Em resumo, o trabalho de revisão por pares é sujeito a críticas, que devem ser levadas pelos autores, editores e revisores, para aperfeiçoamento do sistema. O sistema, por sua vez deve persistir, pois ainda é a melhor maneira de assegurar que a boa informação científica chegue aos leitores, até que uma alternativa melhor seja comprovada.

 

REFERÊNCIAS

1. Benos DJ, Bashari E, Chaves JM, Gaggar A, Kapoor N, LaFrance M, et al. The ups and downs of peer review. Adv Physiol Educ. 2007;31(2):145-52.         

2. Goodman SN, Berlin J, Fletcher SW, Fletcher RH. Manuscript quality before and after peer review and editing at Annals of Internal Medicine. Ann Intern Med. 121(1):11-21, 1994. Comment in: Ann Intern Med. 1994;121()1):60-1.         

3. Gitanjali B. Peer review - process, perspectives and the path ahead. J Postgrad Med. 2001;47(3):210-4.         

4. Bicas HE, Dantas PE, Campos M, Muccioli C, Moral C. Sobre a editoração científica no Brasil e seu crescimento. Arq Bras Oftalmol [Internet]. 2008 [citado 2009 Jul 13];71(3):309. Disponível em: http://www.scielo.br/pdf/abo/v71n3/a01v71n3.pdf        

5. Moraes Jr HV. Reflexões sobre bioética. Arq Bras Oftalmol. 1997;60:661-2.         

6. Gallagher R. Taking on peer review. The Scientist. 2006;20(2):13.         

7. Turner L. Promoting F.A.I.T.H. in peer review: five core attributes of effective peer review. J Acad Ethics. 2003;1(2):181-8.         

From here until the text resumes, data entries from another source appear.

(** X14: every process that [upload] or [transcribe_file] starts is an
    ffmpeg conversion of a video whose output path differs from its
    input path, so the [-y] flag never makes ffmpeg overwrite the
    file it reads. *)
Theorem conversions_keep_their_input cfg world :
  (∀ request s cmd,
     EvSubprocess cmd ∈ calls_of (upload cfg world request s) →
     ∃ f, accepted cfg request f ∧ is_video (ext_of f) = true
          ∧ cmd = ["ffmpeg"; "-y"; "-i"; src_path_of cfg world f; "-vn"; "-ac";
                   "1"; "-ar"; "16000"; wav_path cfg world]
          ∧ src_path_of cfg world f ≠ wav_path cfg world)
  ∧ (∀ file_path s cmd,
       EvSubprocess cmd ∈ calls_of (transcribe_file cfg world file_path s) →
       is_video (Py.lower (snd (OsPath.splitext file_path))) = true
       ∧ cmd = ["ffmpeg"; "-y"; "-i"; file_path; "-vn"; "-ac"; "1"; "-ar";
                "16000"; fst (OsPath.splitext file_path) ++ ".wav"]
       ∧ file_path ≠ fst (OsPath.splitext file_path) ++ ".wav").
Proof.
  split.
  - intros request s cmd (f & Hacc & Hv & ->)%upload_ffmpeg_call.
    exists f. split; [done |]. split; [done |]. split; [reflexivity |].
    by apply src_path_ne_wav_path.
  - intros file_path s cmd [Hv ->]%transcribe_file_ffmpeg_call.
    split; [done |]. split; [reflexivity |].
    intros Heq. by apply (cli_wav_path_ne file_path Hv).
Qed.



(** ** The two entry points agree *)

(** X16: the command-line entry and the upload endpoint build the
    same text.  When a request succeeds, a run of [transcribe_file]
    with the same model answer, whose conversion (for a video) and
    model loading do not fail, prints the header and then exactly the
    string returned under "text". *)
Theorem cli_prints_upload_text cfg world request s resp file_path s' m :
  result_of (upload cfg world request s) = inr resp →
  status resp = 200 →
  (is_video (Py.lower (snd (OsPath.splitext file_path))) = true →
   result_of (ffmpeg_extract_audio world file_path (cli_wav_path file_path) s')
   = inr tt) →
  result_of (get_model cfg world s') = inr m →
  ∃ result text,
    dict_get "result" (body resp) = Some result
    ∧ dict_get "text" result = Some (JStr text)
    ∧ printed (calls_of (transcribe_file cfg world file_path s'))
      = [nl ++ "Transcription result:" ++ nl; text].
Proof.
  intros Hr Hst Hff Hg.
  destruct (upload_success _ _ _ _ _ Hr Hst)
    as (f & m0 & segments & info & _ & _ & _ & Ht & Hrun).
  rewrite Hrun, result_of_run in Hr. injection Hr as <-.
  exists (result_for cfg world request f segments info),
    (full_text_of (map seg_dict segments)).
  split; [reflexivity |]. split; [reflexivity |].
  assert (Hgm : result_of (get_model cfg world (cli_pre_state world file_path s'))
                = inr m).
  { rewrite <- Hg. apply get_model_depends_on_model, cli_pre_state_model. }
  assert (Hff' : is_video (Py.lower (snd (OsPath.splitext file_path))) = true →
                 ffmpeg_result world = inr tt).
  { intros Hv. specialize (Hff Hv).
    by rewrite ffmpeg_extract_audio_run, result_of_run in Hff. }
  destruct (transcribe_file_cases cfg world file_path s')
    as [(e & Hv & He & _)
       | [_ [(e & Hr' & _)
            | [(m' & e & _ & Ht' & _) | (m' & sg & inf & _ & Ht' & ->)]]]].
  - rewrite (Hff' Hv) in He. discriminate.
  - congruence.
  - congruence.
  - rewrite calls_of_run, !printed_app, printed_cli_pre_calls, printed_get_model.
    cbn [printed app]. congruence.
Qed.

8. Bicas HEA. Sobre rejeições de trabalhos encaminhados à publicação. Arq Bras Oftalmol. 2005;68(3):283-4.         

9. Statistically significant. Nat Med. 2005;11(1):1.         

10. McCook A. Is peer review broken? The Scientist. 2006;20(2): 26-34.         

11. Muccioli C, Campos M, Goldchmit M, Dantas PEC, Bechara SJ, Costa VP. Revisão de artigos científicos: privilégio para poucos; benefício para todos. Arq Bras Oftalmol [Internet]. 2006 [citado 2010 Jun 12];69(1):5. Disponível em: http://www.scielo.br/pdf/abo/v69n1/27714.pdf        

12. Turka LA. After further review. J Clin Invest. 2009;119(5):1057.         

13. Rothwell PM, Martyn CN. Reproducibility of peer review in clinical neuroscience. Is agreement between reviewers any greater than would be expected by chance alone? Brain. 2000;123(Pt 9):1964-9.         

14. Ray J, Berkwits M, Davidoff F. The fate of manuscripts rejected by a general medical journal. Am J Med. 2000;109(2):131-5.